Find the string "right" in the records. Copy each line that has it.

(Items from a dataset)
◆ ◆ ◆ ◆

Lemma absorb_nodes_spec g entries :
  nodes_part_ok g (tuNodes_ g) -> interner_ g = t -> NoDup entries.*1 ->
  (forall e, e ∈ entries -> nodes_ s !! e.1 = Some e.2) ->
  let g' := foldl (absorb_node s remap) g entries in
  nodes_part_ok g' (tuNodes_ g') /\ interner_ g' = t /\
  (forall e, e ∈ entries -> nodes_ g' !! rho e.1 = Some (merge_node (nodes_ g !! rho e.1) e.2)) /\
  (forall id, (forall e, e ∈ entries -> id <> rho e.1) -> nodes_ g' !! id = nodes_ g !! id) /\
  (forall n tu, tu ∈ set_at (nodeContributors_ g') n <->
     tu ∈ set_at (nodeContributors_ g) n \/
     exists e x, e ∈ entries /\ n = rho e.1 /\ x ∈ set_at (nodeContributors_ s) e.1 /\ tu = rho x).
Proof.
  intros Hok Hi. induction entries as [|[sid node] l IH] using rev_ind; intros Hnd Hin.
  { split_and!; [done|done| |done|]; simpl.
    - by intros e ?%not_elem_of_nil.
    - intros n tu. split; [by left|]. intros [?|(e & x & ?%not_elem_of_nil & _)]; done. }
  rewrite fmap_app in Hnd. apply NoDup_app in Hnd as (Hnd & Hdis & _). simpl in Hdis.
  destruct IH as (J1 & J2 & J3 & J4 & J5); [done|intros e He; apply Hin, elem_of_app; by left|].
  assert (Hnode : nodes_ s !! sid = Some node) by (apply (Hin (sid, node)), elem_of_app; right; left).
  cbv zeta. rewrite foldl_app. cbn [foldl]. set (g1 := foldl _ g l) in *.
  destruct (absorb_node_spec g1 sid node J1 J2 Hnode) as (K1 & K2 & K3 & K4).
  assert (Hne : forall e, e ∈ l -> rho e.1 <> rho sid).
  { intros e He E. apply (Hdis e.1); [by apply list_elem_of_fmap; eauto|].
    apply list_elem_of_singleton. eapply renames_inj; [apply Hs|done| | |done].
    - eapply shard_node_known, Hin, elem_of_app. by left.
    - by eapply shard_node_known. }
  split_and!; [done|done| | |].
  - intros e [He|He]%elem_of_app; rewrite K3.
    + rewrite decide_False by by apply Hne. by apply J3.
    + apply list_elem_of_singleton in He as ->. simpl. rewrite decide_True by done.
      rewrite J4; [done|]. intros e He E. by apply (Hne e).
  - intros id Hid. rewrite K3, decide_False.
    + apply J4. intros e He. apply Hid, elem_of_app. by left.
    + apply (Hid (sid, node)), elem_of_app. right. left.
  - intros n tu. rewrite K4, J5. setoid_rewrite elem_of_app. setoid_rewrite list_elem_of_singleton.
    split.
    + intros [[?|(e & x & ? & ?)]|(-> & x & ? & ->)]; [by left|right; by exists e, x; auto|].
      right. exists (sid, node), x. auto.
    + intros [?|(e & x & [?| ->] & E & ?)]; [by left; left|left; right; by exists e, x|].
      right. destruct_and!. split; [done|]. by exists x.
Qed.

(** * Edges *)

(** The edge of the shard, renamed. *)
Definition rename_edge (src : StoredEdge) : StoredEdge :=
  MkStored (rho (s_caller src)) (rho (s_callee src)) (rho (s_callSite src)) (s_kind src)
    (s_confidence src) (s_execContext src) (s_indirectionDepth src) (s_refs src).

Definition total_refs (edges : list StoredEdge) : N := foldr (fun se n => (s_refs se + n)%N) 0%N edges.

Lemma total_refs_app a b : total_refs (a ++ b) = (total_refs a + total_refs b)%N.
Proof. unfold total_refs. induction a as [|x a IH]; simpl; [done|]. rewrite IH. lia. Qed.

(** What the edge pass has done after the shard edges [seen]. *)
Record absorbed_edges (g g' : CallGraph) (seen : list StoredEdge) (er : list (option nat))
  : Prop := {
  ae_edges : edges_ok t (edges_ g') (edgeIndex_ g') (outEdges_ g') (inEdges_ g') (liveEdgeCount_ g');
  ae_frame : interner_ g' = interner_ g /\ nodes_part g' = nodes_part g /\
             rels_part g' = rels_part g /\ tuEdges_ g' = tuEdges_ g /\ readOnly_ g' = readOnly_ g;
  ae_length : length er = length seen;
  ae_dead : forall j src, seen !! j = Some src -> ~ live src -> er !! j = Some None;
  ae_live : forall j src, seen !! j = Some src -> live src ->
    exists i, er !! j = Some (Some i) /\ edgeIndex_ g' !! keyOf (rename_edge src) = Some i;
  ae_refs : forall j src i, seen !! j = Some src -> er !! j = Some (Some i) ->
    refs_at (edges_ g') i = refs_at (edges_ g) i + N.to_nat (s_refs src);
  ae_others : forall i, Some i ∉ er -> refs_at (edges_ g') i = refs_at (edges_ g) i;
  ae_content : forall i se, edges_ g !! i = Some se ->
    exists se', edges_ g' !! i = Some se' /\ ref_of se' = ref_of se;
  ae_inj : forall j k i, er !! j = Some (Some i) -> er !! k = Some (Some i) -> j = k;
  ae_mono : forall k i, edgeIndex_ g !! k = Some i -> edgeIndex_ g' !! k = Some i;
  ae_new : forall k i, edgeIndex_ g' !! k = Some i -> edgeIndex_ g !! k = Some i \/
    exists src, src ∈ seen /\ live src /\ k = keyOf (rename_edge src);
  ae_bound : forall i, (N.of_nat (refs_at (edges_ g') i) <= N.of_nat (refs_at (edges_ g) i) + total_refs seen)%N
}.

Lemma rename_edge_key a b :
  known (interner_ s) (s_caller a) -> known (interner_ s) (s_callee a) ->
  known (interner_ s) (s_callSite a) -> known (interner_ s) (s_caller b) ->
  known (interner_ s) (s_callee b) -> known (interner_ s) (s_callSite b) ->
  keyOf (rename_edge a) = keyOf (rename_edge b) -> keyOf a = keyOf b.
Proof.
  intros. assert (Hinj : forall x y, known (interner_ s) x -> known (interner_ s) y -> rho x = rho y -> x = y).
  { intros x y. apply (renames_inj (interner_ s) t rho); [apply Hs|done]. }
  unfold keyOf in *. simpl in *.
  match goal with E : MkKey _ _ _ _ _ _ _ = _ |- _ => injection E as E1 E2 E3 E4 E5 E6 E7 end.
  f_equal; first [done | by apply Hinj].
Qed.

Context (g0 : CallGraph).
Context (Hfit : forall i, (N.of_nat (refs_at (edges_ g0) i) + total_refs (edges_ s) < two32)%N).

(** Lookup in a remap one entry longer. *)
Lemma lookup_snoc {A} (l : list A) x j :
  (l ++ [x]) !! j = if decide (j < length l) then l !! j else if decide (j = length l) then Some x else None.
Proof.
  repeat case_decide.
  - by rewrite lookup_app_l.
  - subst j. by rewrite lookup_app_r, Nat.sub_diag by lia.
  - apply lookup_ge_None_2. rewrite length_app. simpl. lia.
Qed.

Lemma lookup_snoc_Some {A} (l : list A) x j y :
  (l ++ [x]) !! j = Some y -> (l !! j = Some y /\ j < length l) \/ (j = length l /\ y = x).
Proof. rewrite lookup_snoc. repeat case_decide; naive_solver. Qed.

◆ ◆ ◆ ◆

▶ Written solution
  assert (Hnode : nodes_ s !! sid = Some node) by (apply (Hin (sid, node)), elem_of_app; right; left).
    + apply (Hid (sid, node)), elem_of_app. right. left.
    + intros [[?|(e & x & ? & ?)]|(-> & x & ? & ->)]; [by left|right; by exists e, x; auto|].
      right. exists (sid, node), x. auto.
    + intros [?|(e & x & [?| ->] & E & ?)]; [by left; left|left; right; by exists e, x|].
      right. destruct_and!. split; [done|]. by exists x.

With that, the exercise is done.